White cabbage contains in heads of cabbage from 5 to 15% dry matter, including 3-7% sugars, up to 2.3% protein, up to 54 mg% ascorbic acid (vitamin C). Red cabbage contains 8-12% dry matter, including 4-6% sugars, 1.5-2% protein, up to 62 mg% ascorbic acid, as well as carotene, vitamins B1 and B2, pantothenic acid, salts sodium, potassium, calcium, phosphorus, iron, iodine.
Although the nutritional value of cabbage is not very high, it contains amino acids and trace elements that are very necessary for the body, and most importantly – a large set of vitamins (C, groups B, PP, K, U, etc.).
Brussels sprouts (Brassica oleracea L. var. Gemmifera DC) are grown for the sake of leaf buds (heads of cabbage) located along the entire length of the stem. They contain 13-21% dry matter, including 2.5-5.5% sugars, up to 7% protein; it contains up to 290 mg% ascorbic acid (vitamin C), 0.7-1.2 mg% carotene (provitamin A), vitamins B1, B2, B6, sodium, potassium, calcium, phosphorus, magnesium, iron, iodine salts. In terms of vitamin C content, it surpasses all other forms of cabbage.
Cauliflower (Brassica cauliflora Luzg.) Has a relatively high content of vitamins C, B1, B2, B6, PP and mineral salts.
Broccoli – asparagus cabbage (Brassica cauliflora subsp. Simplex Lizg.). Cauliflower has white heads, while broccoli has green heads. The culture is highly nutritious. It contains 2.54% sugar, about 10% dry matter, 83-108 mg% ascorbic acid, carotenes, as well as vitamins of group B, PP, choline, methionine. Broccoli is richer in calcium and phosphorus than cauliflower. The cut heads must be refrigerated as they turn yellow quickly. For harvesting for the winter, they are frozen in plastic bags.
Leaf lettuce (Lactuca saliva var. Secalina Alef) . Its main advantage is early maturity, it develops a rosette of succulent leaves, ready to be eaten 25-40 days after sowing. Lettuce leaves are eaten fresh and raw.

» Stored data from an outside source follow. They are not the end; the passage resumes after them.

(** * Lidar sensor model, ray casting and importance weights

    A shallow embedding of the sensor-fusion notebook: the class
    [LidarSensor] and the functions [sense], [sensor_fusion], [shoot_rays],
    [importance] and [get_distance]; then of the measurement function [h]
    and [jacobian_of_h] of the non-linear least squares notebook, of
    [rotation_matrix] and of [make_H].

    Conventions of the embedding.
    - A Python float is read as a real number of the Standard Library
      ([R]): arithmetic is exact, so rounding, overflow, underflow and NaN
      are outside the model.  Python's [==] and [<=] on numbers become the
      decidable comparisons of [R].
    - A Python exception is a value [Raise e] of the type [result].
    - The process-global generator [np.random] is an explicit tape of
      draws, consumed from the front, one entry per primitive call. *)

From Stdlib Require Import Reals ZArith List Bool Lra Lia.
Import ListNotations.
Open Scope R_scope.

(** ** Python values and exceptions *)

Inductive exn := ZeroDivisionError | ValueError | TypeError | IndexError.

Inductive result (A : Type) : Type :=
| Ok (a : A)
| Raise (e : exn).
Arguments Ok {A} a.
Arguments Raise {A} e.

Definition bind {A B} (m : result A) (k : A -> result B) : result B :=
  match m with
  | Ok a => k a
  | Raise e => Raise e
  end.

Declare Scope py_scope.
Delimit Scope py_scope with py.
Notation "x <- m ;; k" := (bind m (fun x => k))
  (at level 61, m at next level, right associativity) : py_scope.
Open Scope py_scope.

(** A number as Python holds it: the tag decides the dtype that
    [np.array] picks for a list of numbers. *)
Inductive pynum :=
| PyInt (z : Z)
| PyFloat (r : R).

Definition value (n : pynum) : R :=
  match n with
  | PyInt z => IZR z
  | PyFloat r => r
  end.

Definition is_int (n : pynum) : bool :=
  match n with
  | PyInt _ => true
  | PyFloat _ => false
  end.

(** [int(x)]: truncation towards zero. *)
Definition py_int (x : R) : Z :=
  if Rle_dec 0 x then Zfloor x else Zceil x.

(** [a / b] on Python numbers. *)
Definition py_div (a b : R) : result R :=
  if Req_dec_T b 0 then Raise ZeroDivisionError else Ok (a / b).

(** [a % b] on floats: the remainder takes the sign of the divisor. *)
Definition py_mod (a b : R) : R :=
  a - IZR (Zfloor (a / b)) * b.

(** [np.radians]. *)
Definition radians (deg : R) : R := deg * PI / 180.

(** [np.linalg.norm] of the vector [(dx, dy)]. *)
Definition norm2 (dx dy : R) : R := sqrt (dx * dx + dy * dy).

(** [scipy.stats.norm.pdf(x, loc, scale)]: the density of the normal law
    with mean [loc] and standard deviation [scale]. *)
Definition norm_pdf (x loc scale : R) : R :=
  exp (- (((x - loc) / scale) * ((x - loc) / scale)) / 2) / sqrt (2 * PI) / scale.

(** ** The random generator *)

Inductive draw :=
| Uniform (p : R)      (* the value of one [np.random.rand()] *)
| Gauss (z : R)        (* one standard normal variate *)
| Index (i : Z).       (* the value of one [np.random.randint] *)

Definition tape := list draw.

(** A computation that reads the tape: [None] when the next entry of the
    tape is not a value the primitive can produce. *)
Definition Rand (A : Type) : Type := tape -> option (result A * tape).

Definition ret {A} (a : A) : Rand A := fun t => Some (Ok a, t).

Definition rbind {A B} (m : Rand A) (k : A -> Rand B) : Rand B :=
  fun t =>
    match m t with
    | Some (Ok a, t') => k a t'
    | Some (Raise e, t') => Some (Raise e, t')
    | None => None
    end.

Declare Scope rand_scope.
Delimit Scope rand_scope with rand.
Notation "x <~ m ;; k" := (rbind m (fun x => k))
  (at level 61, m at next level, right associativity) : rand_scope.
Open Scope rand_scope.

Lettuce leaves contain from 4 to 11% dry matter, including up to 4% sugars and up to 3% crude protein. But lettuce is not good for its nutrients. It contains a significant amount of salts of metals important for the body: potassium (up to 3200 mg%), calcium (up to 108 mg%) and iron. The leaves of this plant are a source of almost all vitamins known in plants: B1, B2, C, P, PP, K, E, folic acid, carotene (provitamin A). And although their absolute content is small, thanks to such a complete vitamin complex, lettuce leaves actively enhance digestion and metabolism in the body. This is especially important in spring and early summer, when there is more or less vitamin hunger.
Parsley (Petroselinum hortense Hoffm.) Has a high content of vitamin C (up to 300 mg%) and vitamin A (carotene up to 11 mg%). The essential oils contained in it have a beneficial effect on the digestive system.
Vitamin content in 100 g of root parsley (mg%): carotene – 0.03, vitamin B1 – 0.1, vitamin B2 – 0.086, vitamin PP – 2.0, vitamin B6 – 0.23, vitamin C – 41, 0.
From woody food, it is best to give guinea pigs branches of aspen, maple, ash, willow, linden, acacia, mountain ash (with leaves and berries), birch and branches of coniferous trees.
It is best to prepare branch feed for the winter in June-July, when the branches are most nutritious. Cut off branches no thicker than 1 cm at the base and knit into small loose brooms about 1 meter long, and then hang them in pairs to dry under a canopy.
Long-term feeding of guinea pigs with green feed in sufficient quantities provides them with vitamins, minerals and complete protein, which contributes to the rearing of healthy, well-developed young animals.